Dosya kapsamına göre, şikâyetçi vekilinin, ... Gazetesinin 06.01.2015 tarihli nüshasında ve aynı tarihli www.sanliurfasembol.com adlı internet sitesinde müvekkilinin kişiliğine, kamuoyundaki saygınlığına yönelik karalayıcı haberler yayınlandığı iddiası ile yürütülen soruşturma sonucu, bahse konu yayınlanan haberlerin özü itibari ile ifade ve basın özgürlüğü çerçevesi sınırları içerisinde kaldığı, şüpheliye isnat edilen suçun unsurları itibari ile oluşmadığı gerekçesiyle kovuşturmaya yer olmadığına dair karar verilmiş ise de, 5271 sayılı Ceza Muhakemesi Kanununun 160. maddesinde yer alan "Cumhuriyet savcısı, ihbar veya başka bir suretle bir suçun işlendiği izlenimini veren bir hâli öğrenir öğrenmez kamu davasını açmaya yer olup olmadığına karar vermek üzere hemen işin gerçeğini araştırmaya başlar.
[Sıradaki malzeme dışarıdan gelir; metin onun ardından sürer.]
(* ===== verification/WindowsSystem.v ===== *)
(** * The whole store on Windows

    The theorems of [SystemRefinement] and [Recovery] for the Windows backend: its saves are
    staged next to the file of the key, its removals are moves to a clearing name,
    and threads of other keys act between any two of these calls. *)
From S2P Require Export WindowsInterference Recovery.

Local Open Scope N_scope.
Local Open Scope blob_scope.

Section Windows.
Context {Crc : Crc32c} {CrcL : Crc32cLaws} {Tgt : Target}
  {Api : WindowsApi} {ApiL : WindowsApiLaws} {Abs : AbsolutePath} {AbsL : AbsolutePathLaws}
  {Lst : DirectoryListing} {LstL : DirectoryListingLaws}.

(** C5: the store refines the map on Windows too.  For every interleaving of the
    system calls of the workers: the operations that ended are a history of the
    abstract map, every key at rest has the entry that this history left, and a
    key with an operation in flight has one that this operation may show,
    although the Windows backend stages its files in the namespace. *)
Theorem windows_system_refines_the_map {B3 : Blake3} {B3L : Blake3Laws} {Order : HashMapOrder}
    {OrderL : HashMapOrderLaws} (config : StoreConfig) (w0 : World) (sys : System) :
  0 < config_max_concurrent_operations config -> windows_store config -> fits_usize (maximum config) ->
  sound_world (SP := windows_path) config w0 ->
  sys_reachable (Bk := windows_backend) config w0 sys ->
  exists a, refines_the_map (Bk := windows_backend) config w0 a sys.
Proof.
  intros Hmax Hc Hf Hw Hr. by apply (sys_refines config (BkL := windows_backend_laws)).
Qed.

(** C6: no crash tears the map on Windows.  At every moment of every step of the
    store, inside the calls that stage, move and delete files and during a cleanup:
    each key has the entry that the ended operations left, or one that the
    operation in flight on it may show. *)
Theorem windows_no_crash_tears_the_map {B3 : Blake3} {B3L : Blake3Laws} {Order : HashMapOrder}
    {OrderL : HashMapOrderLaws} (config : StoreConfig) (w0 : World) (sys sys' : System) :
  0 < config_max_concurrent_operations config -> windows_store config -> fits_usize (maximum config) ->
  sound_world (SP := windows_path) config w0 ->
  sys_reachable (Bk := windows_backend) config w0 sys -> sys_work (Bk := windows_backend) sys sys' ->
  exists a, abstract_runs config (view (Bk := windows_backend) config w0) (sys_history sys) a /\
    passes (crash_image (Bk := windows_backend) config a (sys_threads sys)) (sys_world sys) (sys_world sys').
Proof. intros Hmax Hc Hf Hw. by apply (sys_crashes config (BkL := windows_backend_laws)). Qed.

(** C8: acknowledged saves survive crashes on Windows.  A payload whose save ended
    with [Ok] is in the file of the key when the store is opened again after a kill
    at any moment of any step, and after any number of further kills during which
    the key was only read; no load answers anything else, though one may fail. *)
Theorem windows_saves_survive_a_crash {B3 : Blake3} {B3L : Blake3Laws} {Order : HashMapOrder}
    {OrderL : HashMapOrderLaws} (config : StoreConfig) (w0 : World) sys w2 w3 key payload :
  0 < config_max_concurrent_operations config -> windows_store config -> fits_usize (maximum config) ->
  let n := blake3_to_hex (key_hash key) in
  sound_world (SP := windows_path) config w0 ->
  sys_reachable (Bk := windows_backend) config w0 sys -> acknowledged n payload sys ->
  killed (Bk := windows_backend) config sys w2 ->
  rtc (read_only_life (Bk := windows_backend) config n) w2 w3 ->
  stores config (view (Bk := windows_backend) config w3 n) payload /\
  forall sys3, sys_reachable (Bk := windows_backend) config w3 sys3 -> only_reads n sys3 ->
    stores config (view (Bk := windows_backend) config (sys_world sys3) n) payload /\
    Forall (fun run => run.1.1 = n -> forall o r, fin_outcome run.2 = Some (o, r) -> answers_with config payload r)
      (sys_history sys3).
Proof.
  intros Hmax Hc Hf.
  exact (acknowledged_survives config (BkL := windows_backend_laws) Hc Hf Hmax w0 sys w2 w3 key payload).
Qed.

End Windows.

(** ** Witnesses *)

Section Witnesses.

Abbreviation start := (windows_world windows_files []).
Abbreviation reachable_on_windows := (sys_reachable (Bk := windows_backend)).

Definition windows_start : State :=
  started_with {| eng_config := windows_config; eng_scheduler := Scheduler_new windows_config [];
                  eng_alive := true; eng_coordinator := CoordinatorJoin_new false; eng_next := 0;
                  eng_accepted := [] |}.

Definition windows_after (l : list Action) : State := default windows_start (acts l windows_start).

Lemma windows_files_sound : sound_world (SP := windows_path) windows_config start.
Proof.
  split; [done| |apply windows_entropy]. split; [by vm_compute|]. intros h _.
  eapply lookup_only; [|done]. decided.
Defined.

(** The first save draws its identifier; the second does all of its work
    meanwhile, and ends. *)
Definition windows_between : list Thread * World :=
  interleave (0 :: replicate 20 1)%nat
    [begun (Bk := windows_backend) windows_config (key_hash key_a) save_a;
     begun (Bk := windows_backend) windows_config (key_hash key_b) save_b] start.

Lemma windows_between_reachable :
  exists st t call fin,
    reachable_on_windows windows_config start
      (Build_System st windows_between.2 [t] [(blake3_to_hex (key_hash key_b), save_b, fin)]) /\
    fin_outcome fin = Some (save_b, RSave (Ok tt)) /\ windows_between.1 !! 0%nat = Some t /\
    th_key t = key_hash key_a /\ th_operation t = save_a /\ th_program t = Step call.
Proof.
  apply (overtaking (Bk := windows_backend) windows_config start (0 :: replicate 20 1)%nat
    (windows_after both_calls) (key_hash key_a) save_a
    (key_hash key_b) save_b (save_b, RSave (Ok tt))); [|by vm_compute..].
  apply (acts_system (Bk := windows_backend) _ _ both_calls windows_start);
    [done|exact (sys_open _ _ [] _ eq_refl)|by vm_compute].
Qed.

Lemma windows_system_refines_the_map_witness :
  exists a w fin, fin_outcome fin = Some (save_b, RSave (Ok tt)) /\
    abstract_runs windows_config (view (Bk := windows_backend) windows_config start)
      [(blake3_to_hex (key_hash key_b), save_b, fin)] a /\
    moment windows_config save_a (a (blake3_to_hex (key_hash key_a)))
      (view (Bk := windows_backend) windows_config w (blake3_to_hex (key_hash key_a))).
Proof.
  destruct windows_between_reachable as (st & t & call & fin & Hr & Hf & _ & Hk & Ho & _).
  revert Hr. generalize windows_between.2. intros w Hr.
  destruct (windows_system_refines_the_map windows_config start _ ltac:(done) windows_config_store
    ltac:(by vm_compute) windows_files_sound Hr) as (a & _ & Ha & _ & _ & _ & Hm).
  exists a, w, fin. split; [done|]. split; [exact Ha|].
  specialize (Hm t ltac:(by left)). unfold th_name in Hm. by rewrite Hk, Ho in Hm.
Defined.

Lemma windows_no_crash_tears_the_map_witness :
  exists a t w w' fin, fin_outcome fin = Some (save_b, RSave (Ok tt)) /\ th_operation t = save_a /\
    abstract_runs windows_config (view (Bk := windows_backend) windows_config start)
      [(blake3_to_hex (key_hash key_b), save_b, fin)] a /\
    passes (crash_image (Bk := windows_backend) windows_config a [t]) w w'.
Proof.
  destruct windows_between_reachable as (st & t & call & fin & Hr & Hf & _ & Hk & Ho & Ep).
  revert Hr. generalize windows_between.2. intros w Hr. destruct (call w) as [p w'] eqn:Ec.
  destruct (windows_no_crash_tears_the_map windows_config start _ _ ltac:(done) windows_config_store
    ltac:(by vm_compute) windows_files_sound Hr
    (sys_call (Bk := windows_backend) st w [t] _ 0 t call p w' eq_refl Ep Ec)) as (a & Ha & Hp).
  by exists a, t, w, w', fin.
Defined.

(** The process is killed when the save of [a] has made its next call. *)
Definition windows_crash_files : FsMap :=
  w_fs (after_call (windows_between.1 !! 0%nat) windows_between.2).

Lemma windows_crash_reopens :
  exists w2, reopens (Bk := windows_backend) windows_config (windows_world windows_crash_files []) w2.
Proof.
  assert (He : (windows_initialize_platform (bstr "C:\srv") (bstr "cache") fixture_format 1024 4
    (windows_world windows_crash_files [])).1 = Ok windows_config) by by vm_compute.
  destruct (windows_initialize_platform _ _ _ _ _ _) as [r w2] eqn:E. cbn [fst] in He. subst r.
  exists w2. split; [done|]. split; [apply windows_entropy|]. by exists (bstr "C:\srv"), (bstr "cache").
Qed.

Lemma windows_saves_survive_a_crash_witness :
  exists w2, reopens (Bk := windows_backend) windows_config (windows_world windows_crash_files []) w2 /\
    stores windows_config (view (Bk := windows_backend) windows_config w2 (blake3_to_hex (key_hash key_b)))
      (bstr "pq").
Proof.
  destruct windows_crash_reopens as [w2 Hre]. exists w2. split; [exact Hre|].
  destruct windows_between_reachable as (st & t & call & fin & Hr & Hf & Ht & Hk & Ho & Ep).
  revert Hre. unfold windows_crash_files, after_call. rewrite Ht. cbn [fmap option_fmap option_map]. rewrite Ep.
  revert Hr. generalize windows_between.2. intros w Hr Hre.
  destruct (call w) as [p w'] eqn:Ec. cbn [snd] in Hre.
  set (sys := Build_System st w [t] [(blake3_to_hex (key_hash key_b), save_b, fin)]) in *.
  assert (Hack : acknowledged (blake3_to_hex (key_hash key_b)) (bstr "pq") sys).
  { apply just_saved; [done|]. unfold th_name. rewrite Hk. intros H. by vm_compute in H. }
  assert (Hkill : killed (Bk := windows_backend) windows_config sys w2).
  { apply (killed_during (Bk := windows_backend) _ _ _ _ (windows_world (w_fs w') [])
      (sys_call (Bk := windows_backend) st w [t] _ 0 t call p w' eq_refl Ep Ec)); [by left|done]. }
  by apply (windows_saves_survive_a_crash windows_config start sys w2 w2 key_b (bstr "pq")
    ltac:(done) windows_config_store ltac:(by vm_compute) windows_files_sound Hr Hack Hkill (rtc_refl _ w2)).
Defined.

End Witnesses.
Cumhuriyet savcısı, maddî gerçeğin araştırılması ve adil bir yargılamanın yapılabilmesi için, emrindeki adlî kolluk görevlileri marifetiyle, şüphelinin lehine ve aleyhine olan delilleri toplayarak muhafaza altına almakla ve şüphelinin haklarını korumakla yükümlüdür." şeklindeki düzenleme karşısında, Cumhuriyet savcısının soruşturma yapmak zorunda olduğu, müşteki tarafından şikâyet dilekçesinde belirtilen söz konusu gazete ve internet sitesinde yapılan haberlerin soruşturulması gerekirken, müştekinin yaptığı şikâyet üzerine bir araştırma yapılmadığı, şikâyete konu haberlere ilişkin yayınlar soruşturma dosyasına celp edilip, iddia konusu suçlar yönünden değerlendirilmediği, ortada 5271 sayılı Kanuna uygun bir soruşturmanın bulunmadığı bir durumda, anılan Kanunun 160. maddesi ve diğer maddeleri uyarınca soruşturma yapmasını sağlamak maksadıyla itirazın kabul edilmesi gerektiği gözetilmeden yazılı şekilde reddine karar verilmesinde isabet görülmediğinden bahisle 5271 sayılı Ceza Muhakemesi Kanununun 309. maddesi uyarınca anılan kararın bozulması lüzumu Yüksek Adalet Bakanlığı Ceza İşleri Genel Müdürlüğü 30.11.2015 gün ve 94660652-105-63-11928-2015-E.24862/78686 sayılı yazılı kanun yararına bozma talebine atfen, Yargıtay Cumhuriyet Başsavcılığının 28.12.2015 tarih ve 2015/875 sayılı tebliğnamesi ile bozma talep edilmiş olmakla dosya incelenerek gereği düşünüldü:
TÜRK MİLLETİ ADINA
I) Olay:
Şikâyetçi ...i vekilinin, ... Gazetesinin 06.01.2015 tarihli nüshasında ve aynı tarihli www.sanliurfasembol.com adlı internet sitesinde müvekkilinin kişiliğine, kamuoyundaki saygınlığına yönelik karalayıcı haberler yayınlandığı iddiası ile yürütülen soruşturma sonucu hakkında yapılan soruşturma evresi sonunda hakaret ve iftira suçundan şüpheli ... hakkında yapılan soruşturma evresi sonucunda Şanlıurfa Cumhuriyet Başsavcılığınca verilen 16.01.2015 tarihli ve 2015/1219 soruşturma, 2015/934 sayılı kovuşturmaya yer olmadığına dair karara karşı yapılan itiraza ilişkin ... 2. Sulh Ceza Hâkimliğinin 10.03.2015 tarihli ve 2015/875 değişik iş sayılı kararı ile itirazın reddine karar verilmiştir.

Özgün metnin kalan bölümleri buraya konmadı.